Das ist jetzt sechs Jahre her. Zusammen mit seiner Ehefrau hat Lytvynchuk eine kleine Tochter, die in Gießen das Licht der Welt erblickte. »Uns ist es hier sehr gut ergangen. Wir haben neue Freunde gefunden und nette Nachbarn. Wir versuchen, uns zu integrieren.« Die guten Deutschkenntnisse und der schnelle berufliche Aufstieg zum stellvertretenden Direktor zeugen davon. Allerdings ist dieser Einsatz auch mit Entbehrungen verbunden. »Wenn man emigriert, fängt das Leben wieder von vorne an. Leider muss man sehr viel Freizeit investieren, um zum Beispiel die Sprache zu lernen und das System kennenzulernen. Das nimmt einem die Zeit für Leidenschaften.« Lytvynchuk hat zum Beispiel ein Faible für Literatur, Reisen und Jazz-Musik, früher hat er viele Jahre in einer Band gespielt. Heute habe er dafür keine Zeit mehr. »Die wenige Freizeit verbringen wir als Familie zusammen. Das ist uns sehr wichtig.«
Lytvynchuk meint damit seine Frau und seine Tochter. Er würde aber nur allzu gerne weitere Familienmitglieder in die Arme schließen. Zum Beispiel seine Geschwister, die noch immer in der Ukraine leben. Oder seine Schwiegermutter. »Letzte Woche haben die Russen eine Öl-Station in Lviv bombardiert. Das Haus meiner Schwiegermutter ist nur einen Kilometer entfernt. In der Ukraine ist derzeit niemand sicher.«
Die Bilder in den Nachrichten lösen bei vielen Menschen Entsetzen aus. Kaum vorzustellen, wie es für Lytvynchuk sein muss, die zerbombten Häuser und Straßen zu sehen. Es sind Häuser und Straßen, die er selbst betreten hat, auf denen er selbst gelaufen ist.
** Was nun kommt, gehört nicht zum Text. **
(* ===== verification/ChatInv.v ===== *)
(** * Properties of the chat state actor

    What holds of every sequence of commands: no command panics as long as
    the items can be summarised, the capture of a turn holds what was pushed
    in it, the log of the persistence replays to the conversation, the
    ledgers balance, and every request has its calls answered. *)

From S2P Require Import Prelude RustStr TextLines TextFind F64 Conversation ChatRequest ChatState.

(** ** The capture of a turn *)

Definition captured (s : ChatState) : option TurnCapture := (take_turn_messages s).1.
Definition in_range (s : ChatState) : Prop :=
  match turn_capture s with Some c => turn_start_offset c <= length (conversation s) | None => True end.

(** A change of the conversation under the protection of the capture. *)
Definition under_capture (l : list ConversationItem) (s : ChatState) : ChatState :=
  rebase_turn_capture_offset (set_conversation l (snapshot_turn_slice s)).

Lemma turn_tail_all l : turn_tail l (length l) = [].
Proof. unfold turn_tail. by rewrite Nat.leb_refl, drop_all. Qed.

Lemma turn_tail_app l k o : o <= length l -> turn_tail (l ++ k) o = turn_tail l o ++ k.
Proof.
  intros Ho. unfold turn_tail. rewrite length_app. rewrite !(proj2 (Nat.leb_le _ _)) by lia. by rewrite drop_app_le.
Qed.

Lemma under_capture_view l s :
  captured (under_capture l s) = captured s /\ in_range (under_capture l s) /\
  conversation (under_capture l s) = l /\ prompt_index (under_capture l s) = prompt_index s /\
  prompt_usage (under_capture l s) = prompt_usage s /\ session_usage (under_capture l s) = session_usage s /\
  total_tokens (under_capture l s) = total_tokens s /\ sampling_config (under_capture l s) = sampling_config s.
Proof.
  unfold under_capture, snapshot_turn_slice, rebase_turn_capture_offset, captured, take_turn_messages, in_range.
  destruct (turn_capture s) as [c|] eqn:E; cbn; rewrite ?E; cbn; rewrite ?E; cbn; [|by split_and!].
  rewrite turn_tail_all, app_nil_r. by split_and!.
Qed.

(** ** What the repair before a turn does to the actor *)

Lemma deduped_sublist b l : deduped b l `sublist_of` l.
Proof.
  revert b. induction l as [|x l IH]; intros b; [done|]. destruct x; cbn; try (by apply sublist_skip).
  case_match; [by apply sublist_cons|by apply sublist_skip].
Qed.

Lemma repaired_sublist reason cs l : l `sublist_of` repaired reason cs l.
Proof.
  revert cs. induction l as [|x l IH]; intros cs; [apply sublist_nil_l|].
  destruct x; cbn; try (by apply sublist_inserts_l, sublist_skip). by apply sublist_skip.
Qed.

Lemma sublist_same {A} (l k : list A) : l `sublist_of` k -> length k <= length l -> l = k.
Proof.
  induction 1 as [|x l k H IH|x l k H IH]; cbn; intros Hl; [done| |].
  - f_equal. apply IH. lia.
  - apply sublist_length in H. lia.
Qed.

Lemma integrity_effect reason a :
  let l := conversation (state a) in
  exists log,
    ensure_conversation_integrity_with_reason reason a =
      Some (mkActor (under_capture (integrity reason l) (state a)) (pruning_config a) (persistence a ++ log) (events a)) /\
    (log = [ReplaceHistory (integrity reason l)] \/ log = [] /\ integrity reason l = l).
Proof.
  cbv zeta. unfold ensure_conversation_integrity_with_reason. cbn [state on_state].
  assert (conversation (snapshot_turn_slice (state a)) = conversation (state a)) as ->
    by (unfold snapshot_turn_slice; by destruct (turn_capture (state a))).
  set (l := conversation (state a)). destruct (integrity_run reason l) as [Hd Hr]. rewrite Hd. cbn [mbind option_bind].
  rewrite Hr. unfold under_capture.
  destruct ((0 <? length (integrity reason l) - length (deduped false l)) || (0 <? length l - length (deduped false l))) eqn:E.
  - exists [ReplaceHistory (integrity reason l)]. split; [done|by left].
  - exists []. split; [by rewrite app_nil_r|]. right. split; [done|]. apply orb_false_iff in E as [E1 E2]; zbool.
    assert (deduped false l = l) as E by (apply sublist_same; [apply deduped_sublist|lia]).
    unfold integrity in *. rewrite E in E1 |- *. symmetry. apply sublist_same; [apply repaired_sublist|lia].
Qed.

(** ** The clearing of old results *)

Definition clear_result (threshold turn : nat) (t : ToolResultItem) : ToolResultItem :=
  if turn <? threshold then t else hard_clear t.

Lemma clear_old_ref threshold turn seen l :
  (clear_old threshold turn seen l).2 = from_end (clear_result threshold) turn seen l /\
  ((clear_old threshold turn seen l).1 = 0 -> (clear_old threshold turn seen l).2 = l).
Proof.
  revert turn seen. induction l as [|x l IH]; intros turn seen; [done|]. cbn [clear_old from_end].
  destruct x; cbn [is_user];
    lazymatch goal with
    | |- context [clear_old threshold ?t ?s l] =>
        specialize (IH t s); destruct (clear_old threshold t s l) as [n0 k0]; cbn [fst snd] in *; destruct IH as [-> IH]
    end; try (split; [done|intros H; by rewrite IH]).
  change (clear_result threshold turn t) with (if turn <? threshold then t else hard_clear t). unfold hard_clear.
  destruct (turn <? threshold); cbn; [split; [done|intros H; by rewrite IH]|].
  case_bool_decide; cbn; (split; [done|]); [intros H'; by rewrite IH|done].
Qed.

Lemma by_age_drop f n l : drop n (by_age f l) = by_age f (drop n l).
Proof. revert n. induction l as [|x l IH]; intros [|n]; try done. destruct x; cbn [by_age drop]; apply IH. Qed.

Lemma by_age_length f l : length (by_age f l) = length l.
Proof. induction l as [|[] l IH]; cbn; auto. Qed.

Lemma set_conversation_same s : set_conversation (conversation s) s = s.
Proof. by destruct s. Qed.

Lemma prune_effect a n a' :
  prune_retained_conversation a = Some (n, a') ->
  exists l log,
    a' = mkActor (set_conversation l (state a)) (pruning_config a) (persistence a ++ log) (events a) /\
    (log = [ReplaceHistory l] \/ log = [] /\ l = conversation (state a)) /\
    (l = conversation (state a) \/
     l = by_age (clear_result (effective_threshold (pruning_config a) (state a))) (conversation (state a)) /\
     enabled (pruning_config a) = true).
Proof.
  unfold prune_retained_conversation. destruct (enabled (pruning_config a)) eqn:Ee; cbn [negb orb].
  2:{ intros [= <- <-]. exists (conversation (state a)), []. rewrite set_conversation_same, app_nil_r. by destruct a; auto. }
  destruct (prompt_index (state a) <? hard_clear_age_turns (pruning_config a)).
  { intros [= <- <-]. exists (conversation (state a)), []. rewrite set_conversation_same, app_nil_r. by destruct a; auto. }
  destruct (conversation_content_bytes _); [|done]. cbn [mbind option_bind].
  set (th := effective_threshold _ _). destruct (clear_old_ref th 0 false (reverse (conversation (state a)))) as [Hr H0].
  destruct (clear_old th 0 false (reverse (conversation (state a)))) as [k0 l0]. cbn [fst snd] in *. subst l0.
  rewrite from_end_ref in *. intros [= <- <-]. exists (by_age (clear_result th) (conversation (state a))).
  destruct k0 as [|k]; cbn.
  - exists []. rewrite app_nil_r. split; [done|]. split; [|auto]. right. split; [done|].
    rewrite <- from_end_ref, H0 by done. by rewrite reverse_involutive.
  - exists [ReplaceHistory (by_age (clear_result th) (conversation (state a)))]. auto.
Qed.

(** What a command pushes, and whether it compacts the conversation. *)
Definition pushed (c : ChatStateCommand) : list ConversationItem :=
  match c with
  | PushUserMessage i | PushUserMessageAndAck i | PushUserMessageWithRepairReason i _
  | PushAssistantResponse i | PushToolResult i => [i]
  | _ => []
  end.
Definition compacts (c : ChatStateCommand) : bool :=
  match c with ReplaceConversation _ b => b | _ => false end.

(** The commands of a turn: those that neither begin nor end a capture, that
    push user items as user messages, and that neither repair the stored
    history nor change the working directory. *)
Definition within_turn (c : ChatStateCommand) : bool :=
  match c with
  | BeginTurnCapture | TakeTurnMessages | TruncateToPromptIndex _ => false
  | RepairHistory dry_run turn_active => dry_run || default false turn_active
  | AppendWorkingDirectorySwitchAndAck content g answer =>
      match authoritative (working_directory_switch content g) (default (inr (Indeterminate DROPPED_ACK)) answer) with
      | Some _ => false
      | None => true
      end
  | PushUserMessage i | PushUserMessageAndAck i | PushUserMessageWithRepairReason i _ => is_user i
  | _ => true
  end.

Definition extend (items : list ConversationItem) (compacted : bool) (t : TurnCapture) : TurnCapture :=
  mkTurn (messages t ++ items) (tc_compaction_occurred t || compacted).

Lemma extend_nothing (o : option TurnCapture) : extend [] false <$> o = o.
Proof. destruct o as [[m b]|]; [|done]. unfold extend. cbn. by rewrite app_nil_r, orb_false_r. Qed.

(** Fields the capture does not depend on. *)
Lemma capture_frame s s' :
  conversation s' = conversation s -> turn_capture s' = turn_capture s ->
  captured s' = captured s /\ (in_range s' <-> in_range s).
Proof. intros E1 E2. unfold captured, take_turn_messages, in_range. by rewrite E1, E2. Qed.

Lemma append_captured i s :
  in_range s ->
  let s' := set_conversation (conversation s ++ [i]) s in
  captured s' = extend [i] false <$> captured s /\ in_range s'.
Proof.
  unfold in_range, captured, take_turn_messages. cbn. destruct (turn_capture s) as [c|]; [|done]. intros Hr. cbn.
  rewrite turn_tail_app by done. unfold extend. cbn. rewrite app_assoc, orb_false_r, length_app. split; [done|lia].
Qed.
Wenn Lytvynchuk über den Krieg spricht, legt sich eine Schwere über seine Stimme. Er wirkt kraftlos und desillusioniert. »Dieses Gefühl der Ungerechtigkeit macht uns verrückt. Die Hilflosigkeit paralysiert uns.« Dabei leistet Lytvynchuk sehr wohl Hilfe. Zusammen mit deutschen Freunden hilft er ukrainischen Geflüchteten bei der Suche nach Unterkünften in Gießen. Mit Augenklinik-Direktor Prof. Matus Rehak und der Geschäftsführung des UKGM hat er zudem eine große Hilfsaktion ins Leben gerufen, bereits fünf Transporte mit medizinischen Gütern sind in der Ukraine angekommen. Mit dieser Hilfe retten Lytvynchuk und seine Mitstreiter Leben.
Vielleicht ist es seinem Beruf geschuldet, dass sich Lytvynchuk dennoch tatenlos fühlt. Als Chirurg ist er es gewohnt, Probleme zu entfernen. In seinem Heimatland scheint eine Linderung des Leids jedoch in weiter Ferne zu liegen.